Properties of ets-1 binding to chromatin and its effect on platelet factor 4 gene expression.

Ets-1 is important for transcriptional regulation in several hematopoietic lineages, including megakaryocytes. Some transcription factors bind to naked DNA and chromatin with different affinities, while others do not. In the present study we used the megakaryocyte-specific promoters platelet factor 4 (PF4), and glycoprotein IIb (GPIIb) as model systems to explore the properties of Ets-1 binding to chromatin. Chromatin immunoprecipitation assays indicated that Ets-1 binds to proximal regions in the PF4 and GPIIb promoters in vivo. In vitro and in vivo experiments showed that Ets-1 binding to chromatin on lineage-specific promoters does not require lineage-specific factors. Moreover, this binding shows the same order of affinity as the binding to naked DNA and does not require ATP-dependent or Sarkosyl-sensitive factors. The effect of Ets-1 binding on promoter activity was examined using the PF4 promoter as a model.
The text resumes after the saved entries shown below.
(** ** Exit *)

Definition compressed_simple_trace_buffer_cleanup (s : tfile) : cres tfile :=
  let* comp := get_compressed s in
  let* c := deref_ctb s in
  if comp then
    match gz_stream c, trace_fp s with
    | Some z, Some fp =>
        let* r := deflate_loop (deflate_fuel z []) false Z_FINISH z [] fp in
        let '(_, _, fp) := r in
        Ret (set_ctb (set_fp s (Some fp)) CtbFreed)
    | None, _ => Abort "indeterminate stream"
    | _, None => Abort "null file"
    end
  else Ret (set_ctb s CtbFreed).

Definition st_flush_trace_buffer (s : tfile) : cres tfile :=
  let* s := flush_trace_file_wait s in
  compressed_simple_trace_buffer_cleanup s.

(** [thread]: whether the writeout thread could be created. *)
Definition st_init (thread : bool) (s : tfile) : bool * tfile :=
  (thread, set_ctb s (CtbLive (mkCTB None None))).

(** ** The monitor command *)

Inductive hmp_result :=
| HmpStatus (name : option string) (state : string)
| HmpDone
| HmpUnexpected (op : string).

Definition hmp_trace_file (op arg : option string) (s : tfile) : cres (hmp_result * tfile) :=
  match op with
  | None => let p := st_print_trace_file_status s in Ret (HmpStatus p.1 p.2, s)
  | Some op =>
      if String.eqb op "on" then
        let* p := st_set_trace_file_enabled true s in Ret (HmpDone, p.2)
      else if String.eqb op "off" then
        let* p := st_set_trace_file_enabled false s in Ret (HmpDone, p.2)
      else if String.eqb op "flush" then
        let* s := st_flush_trace_buffer s in Ret (HmpDone, s)
      else if String.eqb op "set" then
        match arg with
        | Some file => let* s := st_set_trace_file (Some file) s in Ret (HmpDone, s)
        | None => Ret (HmpDone, s)
        end
      else Ret (HmpUnexpected op, s)
  end.

(** A trace event: its record joins the queue. *)
Definition trace_event (record : list Z) (s : tfile) : tfile :=
  set_pending s (pending s ++ [record]).

(** ** Specification *)

(** What the file holds for a run: header, mappings, records. *)
Definition trace_file_prefix : list Z :=
  TraceLogHeader_bytes ++ concat (map (fun ev => concat (mapping_parts ev)) events).

Definition records_bytes (records : list (list Z)) : list Z :=
  concat (map (fun r => concat (record_parts r)) records).

Context {zspec : ZlibSpec}.

(** The open file holds [log], in its format, and has room for [m] more bytes. *)
Definition holds (s : tfile) (log : list Z) (m : nat) : Prop :=
  exists fp, trace_fp s = Some fp /\
    ((exists z, compressed_trace_buffer s = CtbLive (mkCTB z (Some false))) /\
       f_data fp = log /\ (m <= f_space fp)%nat \/
     (exists z, compressed_trace_buffer s = CtbLive (mkCTB (Some z) (Some true)) /\
       z_hist z log (f_data fp) /\ (deflateBound z m <= f_space fp)%nat)).

(** Everything but the file and the stream. *)
Definition same_rest (s s' : tfile) : Prop :=
  trace_file_name s' = trace_file_name s /\ writeout_enabled s' = writeout_enabled s /\
  pending s' = pending s /\ disk s' = disk s /\
  (f_name <$> trace_fp s') = (f_name <$> trace_fp s) /\
  get_compressed s' = get_compressed s.

#[local] Opaque CHUNK.

Lemma CHUNK_pos : (0 < CHUNK)%nat.
Proof. vm_compute. lia. Qed.

Lemma fwrite_bytes_room data fp :
  (List.length data <= f_space fp)%nat ->
  fwrite_bytes data fp =
    (List.length data, mkFILE (f_name fp) (f_data fp ++ data) (f_space fp - List.length data)).
Proof. intros H. unfold fwrite_bytes. by rewrite Nat.min_l, firstn_all. Qed.

Lemma fwrite_items_room check parts fp :
  Forall (fun d => d <> []) parts -> (List.length (concat parts) <= f_space fp)%nat ->
  fwrite_items check parts fp =
    (true, mkFILE (f_name fp) (f_data fp ++ concat parts) (f_space fp - List.length (concat parts))).
Proof.
  intros Hne. revert fp. induction Hne as [|d parts Hd _ IH]; intros fp Hs; cbn [fwrite_items concat] in *.
  { rewrite app_nil_r, Nat.sub_0_r. by destruct fp. }
  rewrite length_app in *. unfold fwrite_item. rewrite fwrite_bytes_room by lia.
  destruct d as [|x d]; [done|]. rewrite Nat.eqb_refl. simpl. rewrite andb_false_r.
  rewrite IH by (simpl in *; lia). simpl. do 2 f_equal; [by rewrite <- app_assoc|lia].
Qed.

(** The loop ends, and the stream has consumed the whole input. *)
Lemma deflate_loop_ok check f m fuel z i inp fp :
  z_hist z i (f_data fp) -> inp <> [] \/ f = Z_FINISH \/ z_full z ->
  (deflateBound z (List.length inp) < fuel)%nat ->
  (deflateBound z (List.length inp + m) <= f_space fp)%nat ->
  exists z' fp', deflate_loop fuel check f z inp fp = Ret (true, z', fp') /\
    z_hist z' (i ++ inp) (f_data fp') /\ (deflateBound z' m <= f_space fp')%nat /\
    f_name fp' = f_name fp /\ (f = Z_FINISH -> inflate (f_data fp') = Some (i ++ inp)).
Proof.
  revert z i inp fp. induction fuel as [|fuel IH]; intros z i inp fp Hh Hok Hf Hs; [lia|].
  cbn [deflate_loop].
  destruct (z_status z i _ inp f CHUNK Hh CHUNK_pos Hok) as [[[z' rest] out] Hd]. rewrite Hd.
  destruct (z_hist_deflate _ _ _ _ _ _ _ _ _ Hh Hd) as (u & -> & Hh').
  pose proof (z_bound _ _ _ _ _ _ _ 0%nat Hd) as Hb0.
  pose proof (z_bound _ _ _ _ _ _ _ m Hd) as Hbm. rewrite !Nat.add_0_r in Hb0.
  rewrite fwrite_bytes_room by lia. rewrite Nat.ltb_irrefl, andb_false_r.
  destruct (z_output _ _ _ _ _ _ _ Hd) as [[Hlt ->]|[Hl Hfull]].
  - destruct (Nat.eqb_spec (List.length out) CHUNK); [lia|]. rewrite app_nil_r in *.
    eexists _, _. split_and!; [done|done|simpl in *; lia|done|]. intros ->. simpl.
    rewrite <- (app_nil_r u). by eapply z_finished; [..|rewrite app_nil_r|].
  - rewrite Hl, Nat.eqb_refl. pose proof CHUNK_pos.
    destruct (IH z' (i ++ u) rest (mkFILE (f_name fp) (f_data fp ++ out) (f_space fp - CHUNK)))
      as (z2 & fp2 & -> & H1 & H2 & H3 & H4); simpl; [done|by auto|lia|lia|].
    rewrite <- app_assoc in H1, H4. eauto 10.
Qed.

Lemma write_parts_ok check parts s log m :
  holds s log (List.length (concat parts) + m) ->
  Forall (fun d => d <> []) parts -> concat parts <> [] ->
  (List.length (concat parts) <= CHUNK)%nat ->
  exists s', write_parts check parts s = Ret (true, s') /\
    holds s' (log ++ concat parts) m /\ same_rest s s'.
Proof.
  intros (fp & Hfp & Hc) Hne Hne' Hl. unfold write_parts, get_compressed, deref_ctb.
  destruct Hc as [[[z Hz] [Hd Hs]]|(z & Hz & Hh & Hs)]; rewrite Hz, Hfp;
    cbn [cbind is_compressed gz_stream].
  - rewrite fwrite_items_room by (try done; lia). eexists. split; [done|].
    split; [|by split_and!; simpl; rewrite ?Hfp; unfold get_compressed, deref_ctb; simpl; rewrite ?Hz].
    eexists. split; [done|]. left. simpl. rewrite Hd. split_and!; eauto. lia.
  - destruct (Nat.ltb_spec CHUNK (List.length (concat parts))); [lia|].
    destruct (deflate_loop_ok check Z_NO_FLUSH m (deflate_fuel z (concat parts)) z log (concat parts) fp)
      as (z' & fp' & -> & H1 & H2 & H3 & _); [done|by auto|unfold deflate_fuel; lia|done|].
    simpl. eexists. split; [done|].
    split; [|by split_and!; simpl; rewrite ?Hfp, ?H3; unfold get_compressed, deref_ctb; simpl; rewrite ?Hz].
    eexists. split; [done|]. right. simpl. eauto.
Qed.

(** ** Records and mappings *)

Definition record_ok (r : list Z) : Prop := r <> [] /\ (8 + List.length r <= CHUNK)%nat.
Definition event_ok (ev : Z * string) : Prop :=
  ev.2 <> EmptyString /\ (20 + List.length (str_bytes ev.2) <= CHUNK)%nat.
We identified a novel Ets-1 site (at -50), and a novel Sarkosyl-sensitive DNase I-hypersensitive site generated by Ets-1 binding to chromatin, which significantly affect PF4 promoter activity. Taken together, our results suggest a model by which Ets-1 binds to chromatin without the need for lineage-specific accessory factors, and Ets-1 binding induces changes in chromatin and affects transactivation, which are essential for PF4 promoter activation.